- Born: December 13, 1932 Phoenix, Arizona
- Died: August 2, 2014 (aged 81) Redding, Connecticut
- Occupation: President of CBS News

= Ed Joyce (journalist) =

American television executive (1932–2014)

Edward Matthew Joyce (December 13, 1932 – August 2, 2014) was a former television executive. He was president of CBS News. He lived for many years in California's Santa Ynez Valley and in Redding, Connecticut.

==Biography==
===Early life===
Born in Phoenix, Arizona during the Depression, Ed Joyce’s father was a member of the Civilian Conservation Corps (an unemployment combatant during the FDR administration), making travel commonplace (think cardboard boxes, second hand at that, a precious commodity during the Depression) for the Joyce family. They moved throughout the Southwest where Ed’s father would trade advertisement in his magazine (as a side job [actually his only job]), The Last Frontier, for tangible goods. This was Ed’s first exposure to the world of media. He would later attend the University of Wyoming and work at small radio station as a janitor/DJ. From his media debut in small-time radio, he moved to television in Utica and Schenectady, New York.

===CBS Radio and CBS News===
He then hooked up with CBS Radio, first in Chicago and later in New York, where he was given a daily discussion program called “The Talk of New York” and the opportunity to interview such individuals as civil rights activist Malcolm X and sports legend Jackie Robinson. His success with the radio station and program was only the initial step in his corporate climb. First, he earned a position as an executive producer for the CBS News radio network, then a news director for a television station in New York, third, a Vice President of the news for all five stations in New York, then the general manager for stations in Chicago, including WBBM-TV, where he was well known for his decisive management style, so much so that some disgruntled employees referred to him as the "velvet shiv". Later he was dispatched to Los Angeles, and New York, culminating his career as the President of CBS News.

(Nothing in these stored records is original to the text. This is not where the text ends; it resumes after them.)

Lemma push_step h A i bs1 b bs2 ptr :
  heap_inv h A -> classes A !! i = Some (bs1 ++ b :: bs2) ->
  block_of (b_page b) (class_size i) ptr -> ptr ∉ b_free b -> ld32 (hmem h) (ptr + 4) = 0 ->
  let m' := push_block (b_desc b) ptr (hmem h) in
  let b' := Bucket (b_desc b) (b_page b) (ptr :: b_free b) in
  heap_inv (set_mem h m') (set_class A i (bs1 ++ b' :: bs2)) /\
  ld32 m' (bd_refCnt (b_desc b)) =
    PAGE_SIZE / class_size i - (Z.of_nat (length (b_free b)) + 1) /\
  forall j a, live A j a -> a <> ptr -> agree a (a + class_size j) m' (hmem h).
Proof.
  intros HI Hi Hbl Hnf Hup m' b'. assert (b ∈ bs1 ++ b :: bs2) as Hin by set_solver.
  pose proof (hi_class_lt _ _ HI _ _ Hi) as Hlt. pose proof (class_size_pos i Hlt) as Hsz.
  assert (live A i ptr) as Hlive by (by exists (bs1 ++ b :: bs2), b).
  destruct (block_bounds _ _ HI _ _ _ _ Hi Hin Hbl) as (Hp0 & Hp4 & _ & _).
  pose proof (hi_chains _ _ HI i _ Hi) as Hch. apply chain_ok_desc in Hch as [Hd Hfr].
  set (c := b_desc b) in *. pose proof (bucket_desc_in _ _ _ _ Hi Hin) as Hc. fold c in Hc.
  pose proof (desc_block_apart _ _ HI c i _ b ptr Hc Hi Hin Hbl) as Hap.
  assert (0 <= hd0 (b_free b) < 4294967296) as Hx by (by eapply free_head_bound).
  assert (c + 32 <= ptr \/ ptr + 8 <= c) as Hap' by lia.
  assert (desc_ok m' (class_size i) b' (hd_desc bs2)) as Hd'
    by (apply push_block_desc; try done; [lia|by eapply free_room]).
  destruct (push_block_words (hmem h) c ptr _ Hap' ltac:(lia) Hx (proj1 (proj2 (proj2 Hd))) Hup)
    as (Ho2 & Hlink & _). fold m' in Ho2. set (m1 := st32 (hmem h) ptr _) in *.
  assert (same_out ptr (ptr + class_size i) m1 (hmem h)) as Ho1 by (apply (same_out_stn _ _ 4); lia).
  destruct (live_block_write h A i ptr m1 HI Hlive Ho1) as [HI1 Hk1].
  assert (forall a, a ∈ ptr :: b_free b -> block_of (b_page b) (class_size i) a) as Hbls.
  { intros a Ha. apply elem_of_cons in Ha as [->|Ha]; [done|]. by eapply (free_block_wf _ _ HI). }
  assert (free_ok m' (ptr :: b_free b)) as Hfok.
  { eapply (free_ok_frame m1).
    - split; [done|]. eapply free_ok_frame; [exact Hfr|]. intros a Ha.
      eapply same_out_agree; [exact Ho1|]. pose proof (Hbls a ltac:(by right)) as Hbl'.
      destruct (blocks_apart _ _ HI _ _ _ _ _ _ _ _ Hi Hi Hin Hin Hbl Hbl') as [[_ <-]|?]; [done|lia].
    - intros a Ha. eapply same_out_agree; [exact Ho2|].
      destruct (desc_block_apart _ _ HI c i _ b a Hc Hi Hin (Hbls a Ha)); lia. }
  split; [|split].
  - apply (desc_change_inv (set_mem h m1) A i bs1 b bs2 (ptr :: b_free b) m'); try done.
    split; [|exact Hbls]. constructor; [done|]. by destruct (hi_wf _ _ HI _ _ _ Hi Hin).
  - destruct Hd' as (_ & _ & _ & Er & _). unfold b', c in *. cbn [b_desc b_free length] in Er. lia.
  - intros j a Hlv Hne. etransitivity; [|by apply Hk1].
    eapply (live_frame_desc _ _ HI1); [exact Ho2|done|done].
Qed.
Lemma protected_mode_spec d m : owes d [] -> exists F d',
  (forall fuel, (F <= fuel)%nat -> protected_mode fuel d m = Some (d',
     store_words (store_words (store_words m KERNEL_ADDR (disk_words d 3 50)) X64_KERNEL_ADDR (disk_words d 54 200))
       AP_BOOT_ADDR (disk_words d 255 2))) /\
  owes d' [] /\ forall x, sector d' x = sector d x.
Proof.
  intros Ho. unfold protected_mode, setup_reads. cbn [foldl mbind option_bind].
  destruct (read_hd_spec true d m KERNEL_ADDR 3 50 Ho) as (F1 & d1 & E1 & O1 & S1); [done..|].
  set (m1 := store_words m KERNEL_ADDR _) in *.
  destruct (read_hd_spec true d1 m1 X64_KERNEL_ADDR 54 200 O1) as (F2 & d2 & E2 & O2 & S2); [done..|].
  fold (disk_words d1 54 200) in E2. rewrite (disk_words_same d d1) in E2 by done. set (m2 := store_words m1 _ _) in *.
  destruct (read_hd_spec true d2 m2 AP_BOOT_ADDR 255 2 O2) as (F3 & d3 & E3 & O3 & S3); [done..|].
  fold (disk_words d2 255 2) in E3. rewrite (disk_words_same d d2) in E3 by (intros x; by rewrite S2, S1).
  exists (F1 + F2 + F3)%nat, d3. split; [|split; [done|intros x; by rewrite S3, S2, S1]].
  intros fuel Hf. rewrite E1 by lia. cbn [mbind option_bind hd hmem]. rewrite E2 by lia. cbn [mbind option_bind hd hmem].
  rewrite E3 by lia. reflexivity.
Qed.
(* ===== verification/ApBoot.v ===== *)
(** The assembly the other processors start in, x86_kernel/boot/aps_boot.asm, as steps
    of processors that share memory: from the start message to the jump to the
    64-bit kernel's C function, of which [SmpBoot] models the rest.  A processor can
    get to that function in 32-bit mode, where the compiled 64-bit code means
    something else; what it does there is a parameter, and nothing is asked of it. *)

From S2P Require Import Prelude Mem BitField PageAlloc Alloc Gdt Disk Phymm Boot Paging Startup.
#[local] Open Scope kernel_scope.

Definition ap_entry : Z := 0xA000.
Definition ap_boot_lock_word : Z := 0xb000.
Definition ap_count_word : Z := 0x9F000.
Definition X64_STACK_SIZE : Z := 128.

(** ** One processor *)

(** The labels between which the instructions touch no shared word, or one. *)
Inductive ap_label :=
| aps_start          (* up to the first [mov eax, 1] in protected mode *)
| spin_lock32        (* .spin_lock: *)
| load_offset        (* mov eax, [ap_stack_offset] ... mov ebp, esp *)
| store_offset       (* add eax, 128; mov [ap_stack_offset], eax *)
| spin_unlock32      (* .spin_unlock: *)
| enter_64           (* .enter_64_long_mode: up to retf and [mov eax, 1] *)
| spin_lock64        (* spin_lock: *)
| spin_pause         (* spin_pause: pause; jmp spin_lock *)
| inc_count          (* inc dword [0x9F000] *)
| jump_entry         (* spin_unlock: mov rax, [0xA000]; jmp rax *)
| in_c               (* x64_ap_main, up to the store that frees the boot lock *)
| released
| astray.            (* x64_ap_main's code run in 32-bit mode *)
#[export] Instance ap_label_eq_dec : EqDecision ap_label.
Proof. solve_decision. Defined.

Record ap := Ap {
  at_ : ap_label; a_eax : Z; a_esp : Z; a_rip : Z; a_cs : Z; a_ds : Z; a_gdtr : Z * Z; a_ctl : ctl
}.

Section Ap.
(** Where the two words of the section .data are, and the label [long_mode]. *)
Context (ap_stack_lock ap_stack_offset long_mode : Z).
(** A step of a processor that runs the compiled 64-bit code of the kernel in 32-bit
    mode: to memory and to itself it may do anything. *)
Context (prot_code : mem -> ap -> option (mem * ap)).
Implicit Types (m : mem) (a : ap).

Definition goto (l : ap_label) a : ap := Ap l (a_eax a) (a_esp a) (a_rip a) (a_cs a) (a_ds a) (a_gdtr a) (a_ctl a).
Definition set_eax (v : Z) a : ap := Ap (at_ a) (u32 v) (a_esp a) (a_rip a) (a_cs a) (a_ds a) (a_gdtr a) (a_ctl a).
Definition set_esp (v : Z) a : ap := Ap (at_ a) (a_eax a) (u32 v) (a_rip a) (a_cs a) (a_ds a) (a_gdtr a) (a_ctl a).
Definition set_ctl (c : ctl) a : ap := Ap (at_ a) (a_eax a) (a_esp a) (a_rip a) (a_cs a) (a_ds a) (a_gdtr a) c.

(** [xchg eax, [w]; test eax, eax; jnz busy] *)
Definition try_lock (w : Z) (free busy : ap_label) m a : mem * ap :=
  let old := ld32 m w in
  let m := st32 m w (a_eax a) in
  (m, set_eax old (goto (if old =? 0 then free else busy) a)).

(** [aps_start] to [protected_mode]: lgdt in 16-bit code takes 24 bits of the base;
    the far jump and the moves load the selectors; eax is 1. *)
Definition step_start m a : option ap :=
  let gdtr := (ld16 m g_gdtr, ld32 m (g_gdtr + 2) .& 0xffffff) in
  c ← mov_cr0 (cr0 (a_ctl a) .| 1) (a_ctl a);
  Some (Ap spin_lock32 1 (a_esp a) (a_rip a) CODE_SECTOR DATA_SECTOR gdtr c).

(** [push v] in 32-bit code. *)
Definition push32 (v : Z) m a : mem * ap :=
  let a := set_esp (a_esp a - 4) a in (st32 m (a_esp a) v, a).
(** [.enter_64_long_mode]: PAE, the tables of the boot processor, LME, paging, and a
    far return to [long_mode] in the segment 0x18. *)
Definition step_enter m a : option (mem * ap) :=
  c ← or_cr0_pg (bts_efer_lme (mov_cr3 0x90000 (bts_cr4_pae (a_ctl a))));
  let a := set_ctl c a in
  let '(m, a) := push32 0x18 m a in
  let '(m, a) := push32 long_mode m a in
  let eip := ld32 m (a_esp a) in
  let cs := ld32 m (a_esp a + 4) in
  if eip =? long_mode then Some (m, Ap spin_lock64 1 (u32 (a_esp a + 8)) eip cs 0x20 (a_gdtr a) (a_ctl a)) else None.

(** One step.  The test that fails in 32-bit code goes to [spin_pause], not to
    [.spin_pause]: to the instructions from [spin_lock] on, which are encoded as in
    32-bit code but for a prefix of the last load, there a [dec eax].  Of
    x64_ap_main, which is 64-bit code, only the release is a step here; in 32-bit
    mode it is other code. *)
Definition ap_step m a : option (mem * ap) :=
  match at_ a with
  | aps_start => a ← step_start m a; Some (m, a)
  | spin_lock32 => Some (try_lock ap_stack_lock load_offset spin_pause m a)
  | load_offset => let v := ld32 m ap_stack_offset in Some (m, goto store_offset (set_esp v (set_eax v a)))
  | store_offset =>
      let a := set_eax (a_eax a + X64_STACK_SIZE) a in
      Some (st32 m ap_stack_offset (a_eax a), goto spin_unlock32 a)
  | spin_unlock32 => Some (st32 m ap_stack_lock 0, goto enter_64 a)
  | enter_64 => step_enter m a
  | spin_pause => Some (m, goto spin_lock64 a)
  | spin_lock64 => Some (try_lock ap_boot_lock_word inc_count spin_pause m a)
  | inc_count => Some (st32 m ap_count_word (ld32 m ap_count_word + 1), goto jump_entry a)
  | jump_entry =>
      let rip := if Z.testbit (efer (a_ctl a)) LMA then ld64 m ap_entry else ld32 m ap_entry in
      Some (m, Ap in_c (a_eax a) (a_esp a) rip (a_cs a) (a_ds a) (a_gdtr a) (a_ctl a))
  | in_c =>
      if Z.testbit (efer (a_ctl a)) LMA then Some (st32 m ap_boot_lock_word 0, goto released a)
      else '(m, a) ← prot_code m a; Some (m, goto astray a)
  | released => None
  | astray => '(m, a) ← prot_code m a; Some (m, goto astray a)
  end.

One of his more prominent accolades was his investigation and publication on the Kennedy-Chappaquiddick fiasco wherein he bypassed the conventional reporting of events and delivered the story for what it was: sensational and dubious. He took note of the fact that Senator Kennedy was in fact a senator, and that he had walked for over a mile from the accident, past two lighted houses, waded a shallow stream, taken a bus, stopped for a lobster roll, bought an ice cream cone, gone beach combing and then waited 12 hours before reporting anything. Ed’s initiative and burning desire for truth earned him the prestigious Sigma Delta Chi journalistic award which he graciously shared with his colleagues who had given him invaluable assistance.

=== Memoir ===
In 1988, Doubleday published Prime Times Bad Times, Joyce's memoir of his time as president of CBS News. Then-Chicago Sun-Times TV and radio critic Robert Feder reviewed the book in May 1988, calling it an "unbelievably detailed, if utterly self-serving, record of chaos at CBS from the moment Dan Rather succeeded Walter Cronkite as nightly news anchorman in 1981 until Joyce's downfall." Feder also wrote that Joyce was "widely regarded throughout his career as aloof, arrogant and insensitive to others," and that the book did "little to dispel that reputation despite the familiar alibi that he was only following orders." Feder concluded by writing that Joyce "wastes our time settling old scores and vainly trying to rehabilitate his image."

==Personal life==
Journalism is a family tradition. His only son, Randall Joyce is A Producer for CBS NEWS 60 Minutes. Also an award winner, he won an Emmy for his investigative report on the proliferation of dangerous reptiles in suburban, southwest Florida.

Joyce and his wife, Maureen Jarry Joyce, moved from California's Santa Ynez Valley to Redding, Connecticut in 2007.

Joyce died of throat cancer at his Redding, Connecticut home on August 2, 2014, at the age of 81.